La place de l’enfant, théorise Vivianne Kovess-Masfety, est vue comme plus importante aujourd’hui qu’au moment où les grands-parents étaient eux-mêmes parents. Trop sévère, trop laxiste: l’éducation est clairement devenue un sujet de frictions. Et cette différence est parfois ressentie négativement. Dans ce cas, suggère la psychiatre, les grands-parents peuvent décider de ne pas entrer dans ce jeu et de ne complimenter l’enfant que pour ce qu’ils estiment réellement mérité. «Il est un peu paradoxal et plutôt désagréable pour une femme qui a élevé toute une famille de se faire expliquer par sa fille ce qu’elle doit faire et ne pas faire, illustre-t-elle. On comprend qu’il y ait des consignes pour respecter les habitudes de l’enfant, ce qu’il aime, les choses qui pourraient lui poser des problèmes, mais ce n’est pas de cela qu’il s’agit.
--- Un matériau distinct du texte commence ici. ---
(* ===== verification/BulkProofs.v ===== *)
(** * Correctness of bulk execution

    The invariant of the stream of [Bulk], as triples over the progress, the
    items in flight and the log of what the run did; the environment (clock,
    workers, sink, consumer) may do anything in between. *)
From stdpp Require Import gmap sorting numbers list_numbers pretty.
From S2P Require Import Prelude PyVal Redaction Policies Errors Transport Resilience Json Ids Receipts Bulk.
Import Deadline.
From Stdlib Require Import QArith Lqa ZArith.
Local Close Scope Q_scope.
Local Open Scope Z_scope.

(** ** Reading a log *)

Definition submitted (l : list bulk_event) : list Z := omap (λ e, match e with Submitted i => Some i | _ => None end) l.
Definition settled (l : list bulk_event) : list Z := omap (λ e, match e with Settled i => Some i | _ => None end) l.
Definition persisted (l : list bulk_event) : list BulkCheckpoint :=
  omap (λ e, match e with Persisted c => Some c | _ => None end) l.
Definition emitted (l : list bulk_event) : list BulkItemReceipt :=
  omap (λ e, match e with Yielded (Receipt r) => Some r | _ => None end) l.

(** At no time more than [par] items are in flight. *)
Fixpoint bounded (par running : Z) (l : list bulk_event) : Prop :=
  match l with
  | [] => True
  | Submitted _ :: l' => running + 1 <= par ∧ bounded par (running + 1) l'
  | Settled _ :: l' => bounded par (running - 1) l'
  | _ :: l' => bounded par running l'
  end.

(** Nothing is submitted after a checkpoint that says the run was cancelled. *)
Fixpoint calm (cancelled : bool) (l : list bulk_event) : Prop :=
  match l with
  | [] => True
  | Submitted _ :: l' => cancelled = false ∧ calm cancelled l'
  | Persisted c :: l' => calm (cancelled || bc_cancellation_requested c) l'
  | _ :: l' => calm cancelled l'
  end.
Definition cancel_seen (l : list bulk_event) : bool := existsb bc_cancellation_requested (persisted l).

Definition net (l : list bulk_event) : Z := Z.of_nat (length (submitted l)) - Z.of_nat (length (settled l)).

Lemma net_cons e l :
  net (e :: l) = net l + match e with Submitted _ => 1 | Settled _ => -1 | _ => 0 end.
Proof. unfold net, submitted, settled. destruct e; cbn; lia. Qed.

Lemma bounded_app par r l l' : bounded par r (l ++ l') ↔ bounded par r l ∧ bounded par (r + net l) l'.
Proof.
  revert r. induction l as [|e l IH]; intros r.
  - replace (r + net []) with r by (unfold net; cbn; lia). cbn. tauto.
  - rewrite net_cons. destruct e; cbn [app bounded]; rewrite IH.
    + replace (r + (net l + 1)) with (r + 1 + net l) by lia. tauto.
    + replace (r + (net l + -1)) with (r - 1 + net l) by lia. done.
    + by replace (r + (net l + 0)) with (r + net l) by lia.
    + by replace (r + (net l + 0)) with (r + net l) by lia.
Qed.

Lemma calm_app b l l' : calm b (l ++ l') ↔ calm b l ∧ calm (b || cancel_seen l) l'.
Proof.
  revert b. unfold cancel_seen, persisted. induction l as [|e l IH]; intros b; cbn; [by rewrite orb_false_r; naive_solver|].
  destruct e; cbn; rewrite ?IH, ?orb_assoc; tauto.
Qed.

(** ** Triples over the state without the world *)

Definition st {W} (I : _BulkProgress → list Z → list bulk_event → Prop) (s : bulk W) : Prop :=
  I (b_progress s) (b_in_flight s) (b_log s).

Section rules.
Context {W : Type} `{!BulkEnv W}.
Implicit Types I J : _BulkProgress → list Z → list bulk_event → Prop.

Lemma keeps_triple {A} I (m : M (bulk W) A) E :
  preserves (st I) m → (∀ e s, st I s → E e s) → hoare (st I) m (λ _, st I) E.
Proof. intros H HE. eapply hoare_conseq; [by apply preserves_hoare|done..|]. cbn. intros e s. apply HE. Qed.

Lemma env_keeps {A} I (m : W → result A * W) : preserves (st I) (on_env m).
Proof. intros s Hs. unfold on_env. by destruct (m (b_world s)). Qed.

Lemma clock_keeps I (s : bulk W) : st I s → st I (clock s).2.
Proof. intros Hs. unfold clock, bulk_clocked. by destruct (clock (b_world s)). Qed.

Lemma probe_keeps I op pl m : preserves (st I) (probe_budget (S := bulk W) op pl m).
Proof.
  unfold probe_budget. apply preserves_try.
  - apply preserves_bind; [|intros; apply preserves_ret]. apply assert_dispatchable_keeps, clock_keeps.
  - intros e k. case_match; [|done]. intros [= <-]. apply preserves_ret.
Qed.

Lemma monitor_keeps I b : preserves (st I) (make_monitor (S := bulk W) b).
Proof.
  unfold make_monitor. apply preserves_bind; [apply clock_now_keeps, clock_keeps|intros; apply preserves_ret].
Qed.

Lemma stop_state_keeps I self plan monitor check : preserves (st I) (_stop_state self plan monitor check).
Proof.
  unfold _stop_state, _cancel_requested. apply preserves_bind.
  - case_match; [apply preserves_ret|apply env_keeps].
  - intros []; [apply preserves_ret|]. destruct monitor; [|apply preserves_ret].
    case_match; [|apply preserves_ret]. apply preserves_bind; [apply probe_keeps|intros; apply preserves_ret].
Qed.

(** [quiet m]: [m] never raises. *)
Definition quiet {A} (m : M (bulk W) A) : Prop := ∀ s, is_ok (m s).1 = true.

Lemma quiet_ret {A} (a : A) : quiet (mret a).
Proof. by intros s. Qed.
Lemma quiet_bind {A B} (m : M (bulk W) A) (k : A → M (bulk W) B) : quiet m → (∀ a, quiet (k a)) → quiet (m ≫= k).
Proof.
  intros Hm Hk s. unfold mbind, M_bind. specialize (Hm s). destruct (m s) as [[a|e] s']; [apply Hk|done].
Qed.
Lemma quiet_clock : quiet (clock_now (S := bulk W)).
Proof. intros s. unfold clock_now. by destruct (clock s). Qed.
Lemma quiet_env {A} (m : W → result A * W) : (∀ w, is_ok (m w).1 = true) → quiet (on_env m).
Proof. intros H s. unfold on_env. specialize (H (b_world s)). by destruct (m (b_world s)). Qed.

Lemma quiet_triple {A} I (m : M (bulk W) A) E : quiet m → preserves (st I) m → hoare (st I) m (λ _, st I) E.
Proof.
  intros Hq Hp s Hs. specialize (Hq s). specialize (Hp s Hs). by destruct (m s) as [[]].
Qed.

(** An exhausted budget is caught. *)
Lemma quiet_probe op pl m : budget_wf (dm_budget m) → quiet (probe_budget op pl m).
Proof.
  intros Hb s. unfold probe_budget, try_except, assert_dispatchable, remaining, mbind, M_bind, clock_now.
  destruct (clock s) as [t s']. unfold mret, M_ret. destruct (Qle_bool _ _); [|done].
  match goal with |- context [@_raise_exhausted _ _ ?A ?m ?st ?s'] =>
    edestruct (@raise_exhausted_budget _ A _ m st s') as (e & He & Hk); [done|] end.
  rewrite He. unfold is_budget_exn. by rewrite Hk.
Qed.

Lemma quiet_stop_state self plan monitor check :
  (∀ m, monitor = Some m → budget_wf (dm_budget m)) → quiet (_stop_state self plan monitor check).
Proof.
  intros Hm. unfold _stop_state. apply quiet_bind.
  - unfold _cancel_requested, env_cancel_probe. case_match; [apply quiet_ret|].
    apply quiet_env. intros w. by destruct (env_cancelled w).
  - intros []; [apply quiet_ret|]. destruct monitor; [|apply quiet_ret].
    case_match; [|apply quiet_ret]. apply quiet_bind; [by apply quiet_probe, Hm|intros; apply quiet_ret].
Qed.

Lemma note_triple I J e E :
  (∀ p fl l, I p fl l → J p fl (l ++ [e])) → hoare (st I) (@note W e) (λ _, st J) E.
Proof. intros H. apply hoare_modify. intros s. apply H. Qed.
Lemma progress_triple I J f E :
  (∀ p fl l, I p fl l → J (f p) fl l) → hoare (st I) (@set_progress W f) (λ _, st J) E.
Proof. intros H. apply hoare_modify. intros s. apply H. Qed.
Lemma in_flight_triple I J f E :
  (∀ p fl l, I p fl l → J p (f fl) l) → hoare (st I) (@set_in_flight W f) (λ _, st J) E.
Proof. intros H. apply hoare_modify. intros s. apply H. Qed.

(** Reading the progress (or the items in flight) fixes it. *)
Lemma read_progress_triple {B} I (k : _BulkProgress → M (bulk W) B) Q E :
  (∀ p, hoare (st (λ p' fl l, p' = p ∧ I p fl l)) (k p) Q E) → hoare (st I) (progress ≫= k) Q E.
Proof.
  intros H. eapply hoare_bind with (R := λ p, st (λ p' fl l, p' = p ∧ I p fl l)); [|exact H].
  apply hoare_read. by intros s Hs.
Qed.
Lemma read_in_flight_triple {B} I (k : list Z → M (bulk W) B) Q E :
  (∀ fl, hoare (st (λ p fl' l, fl' = fl ∧ I p fl l)) (k fl) Q E) → hoare (st I) (in_flight ≫= k) Q E.
Proof.
  intros H. eapply hoare_bind with (R := λ fl, st (λ p fl' l, fl' = fl ∧ I p fl l)); [|exact H].
  apply hoare_read. by intros s Hs.
Qed.
End rules.

(** ** A well-behaved run

    Nothing but [Exception]s in the workers is raised at it, the sink returns
    what its executor takes, [wait] returns futures it was given, and the plan
    and the budget of the run are ones their constructors build. *)
Record well_behaved {W : Type} `{!BulkEnv W} (is_async : bool) (plan : BulkPlan) (budget : option TimeBudget) : Prop := {
  wb_yield o (w : W) : is_ok (env_yield o w).1 = true;
  wb_sink c (w : W) : ∃ b, (env_sink c w).1 = Ok b ∧ (b = true → is_async = true);
  wb_wait fl (w : W) : fl ≠ [] → ∃ ds, (env_wait fl w).1 = Ok ds ∧ NoDup ds ∧ ∀ i, i ∈ ds → i ∈ fl;
  wb_shutdown (w : W) : is_ok (env_shutdown w).1 = true;
  wb_result i (w : W) e : (env_result i w).1 = Raise e → settles_as_failure is_async e = true;
  wb_operation : bp_operation plan ≠ "";
  wb_budget b : budget = Some b → budget_wf b
}.
Arguments well_behaved W {BulkEnv0}.

Lemma failure_receipt_total plan item b :
  bp_operation plan ≠ "" →
  ∃ d, _failure_receipt plan item b =
    Ok {| mr_operation := bp_operation plan; mr_outcome := "failed"; mr_target := item; mr_version_token := None;
          mr_request_id := None; mr_atomicity := "independent"; mr_operation_atomicity := "independent";
          mr_audit_metadata := d |}.
Proof.
  intros Hop. unfold _failure_receipt.
  destruct b; eexists; (apply make_receipt_total; [done| | | |done|vm_compute; reflexivity]);
    apply (bool_decide_unpack _); reflexivity.
Qed.

(** ** The invariant *)
Section invariant.
Context {W : Type} `{!BulkEnv W}.
Variables (is_async : bool) (self : BulkExecutor) (plan : BulkPlan) (monitor : option DeadlineMonitor).
(** What every recorded receipt satisfies, by the index of its item. *)
Variable good : Z → MutationReceipt → Prop.

Abbreviation n := (Z.of_nat (length (bp_items plan))).
Abbreviation par := (be_parallelism self).
Abbreviation done0 := (initial_done self).

(** A persisted checkpoint: it is one of the plan, in order, and its receipts
    are those the run has recorded. *)
Record ck_ok (done : gmap Z BulkItemReceipt) (c : BulkCheckpoint) : Prop := {
  ck_plan : bc_plan c = plan;
  ck_sorted : StronglySorted Z.lt (bir_index <$> bc_item_receipts c);
  ck_range : Forall (λ r, 0 <= bir_index r < n) (bc_item_receipts c);
  ck_done : Forall (λ r, done !! bir_index r = Some r) (bc_item_receipts c)
}.

(** [core limbo]: the items in [limbo] have left the pool and are not yet
    recorded. *)
Record core (limbo : list Z) (p : _BulkProgress) (fl : list Z) (l : list bulk_event) : Prop := {
  c_range i : 0 <= i < n ↔ i ∈ pending p ∨ i ∈ fl ∨ i ∈ limbo ∨ is_Some (completed p !! i);
  c_fresh i : i ∈ pending p ∨ i ∈ fl ∨ i ∈ limbo → completed p !! i = None;
  c_apart i : i ∈ fl → i ∉ limbo;
  c_nodup : NoDup fl;
  c_order : StronglySorted Z.lt (submitted l ++ pending p);
  c_submitted : submitted l ≡ₚ fl ++ settled l;
  c_new i : i ∈ submitted l ++ pending p → done0 !! i = None;
  c_index i r : completed p !! i = Some r → bir_index r = i ∧ good i (bir_receipt r);
  c_init : done0 ⊆ completed p;
  c_settled i : is_Some (completed p !! i) → is_Some (done0 !! i) ∨ i ∈ settled l;
  c_recorded i : i ∈ settled l → i ∈ limbo ∨ is_Some (completed p !! i);
  c_count : dispatches p = Z.of_nat (length (submitted l));
  c_par : Z.of_nat (length fl) <= par;
  c_bounded : bounded par 0 l;
  c_calm : calm false l;
  c_persisted : Forall (ck_ok (completed p)) (persisted l)
}.

Definition receipts_upto (p : _BulkProgress) : list BulkItemReceipt :=
  omap (λ i, completed p !! i) (seqZ 0 (next_emit p)).

(** Every receipt up to [next_emit] is recorded, and the consumer has had them
    but for [rest]. *)
Definition emits (rest : list BulkItemReceipt) (p : _BulkProgress) (l : list bulk_event) : Prop :=
  0 <= next_emit p ∧ (∀ i, 0 <= i < next_emit p → is_Some (completed p !! i)) ∧
  receipts_upto p = emitted l ++ rest.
Il s’agit de retirer à la grand-mère toute possibilité d’initiative avec son petit-enfant et cela la blesse.»
Certaines familles ont trouvé un terrain d’entente en convenant que les règles à suivre, qu’elles portent sur l’heure du coucher, le temps d’écran ou l’alimentation, sont territoriales. L’enfant suit celles du lieu où il est hébergé. «Les écrans, c’est compliqué. Ma fille aînée a dit: « Pas le matin », ensuite: « Pas le soir », maintenant avec des ados de 15 ans, elle ne dit plus rien. Elle coupe le wi-fi pour être sûre qu’ils dorment. Moi, je n’ai rien fait de semblable; juste à un moment je leur dis: « Sortez, allez à la plage ».»
Reste que cette génération de baby-boomers doit répondre à des attentes de plus en plus fortes. Elle peut heureusement, et c’est aussi inédit dans l’histoire des relations intergénérationnelles, compter sur les petits-enfants pour l’aider à rester jeune, en expliquant comment fonctionne un smartphone, par exemple, ou pour la conscientiser sur les enjeux sociétaux, comme le climat ou l’évolutions des mœurs.
«Dans un monde individualisé, les relations familiales se définissent en fonction des préférences et des attentes de chacun. Elles sont moins traditionnelles, plus négociées. Le style relationnel est fondé sur la liberté, l’autonomie et l’épanouissement de soi», résume Marie-Thérèse Casman.
Une évolution qui rend d’autant plus important le rôle que ces aînés jouent dans la transmission d’autres idées, d’autres manières de faire, ainsi que dans la narration de l’historique familial en contribuant à la fabrication des souvenirs. A leur contact, les adultes en devenir réalisent que leurs père et mère ont eux-mêmes été des enfants, qu’ils ont grandi «au prix d’une dynamique évolutive, psychique et biologique qu’ils vont aussi parcourir». Et qu’ils n’ont pas toujours été aussi sages.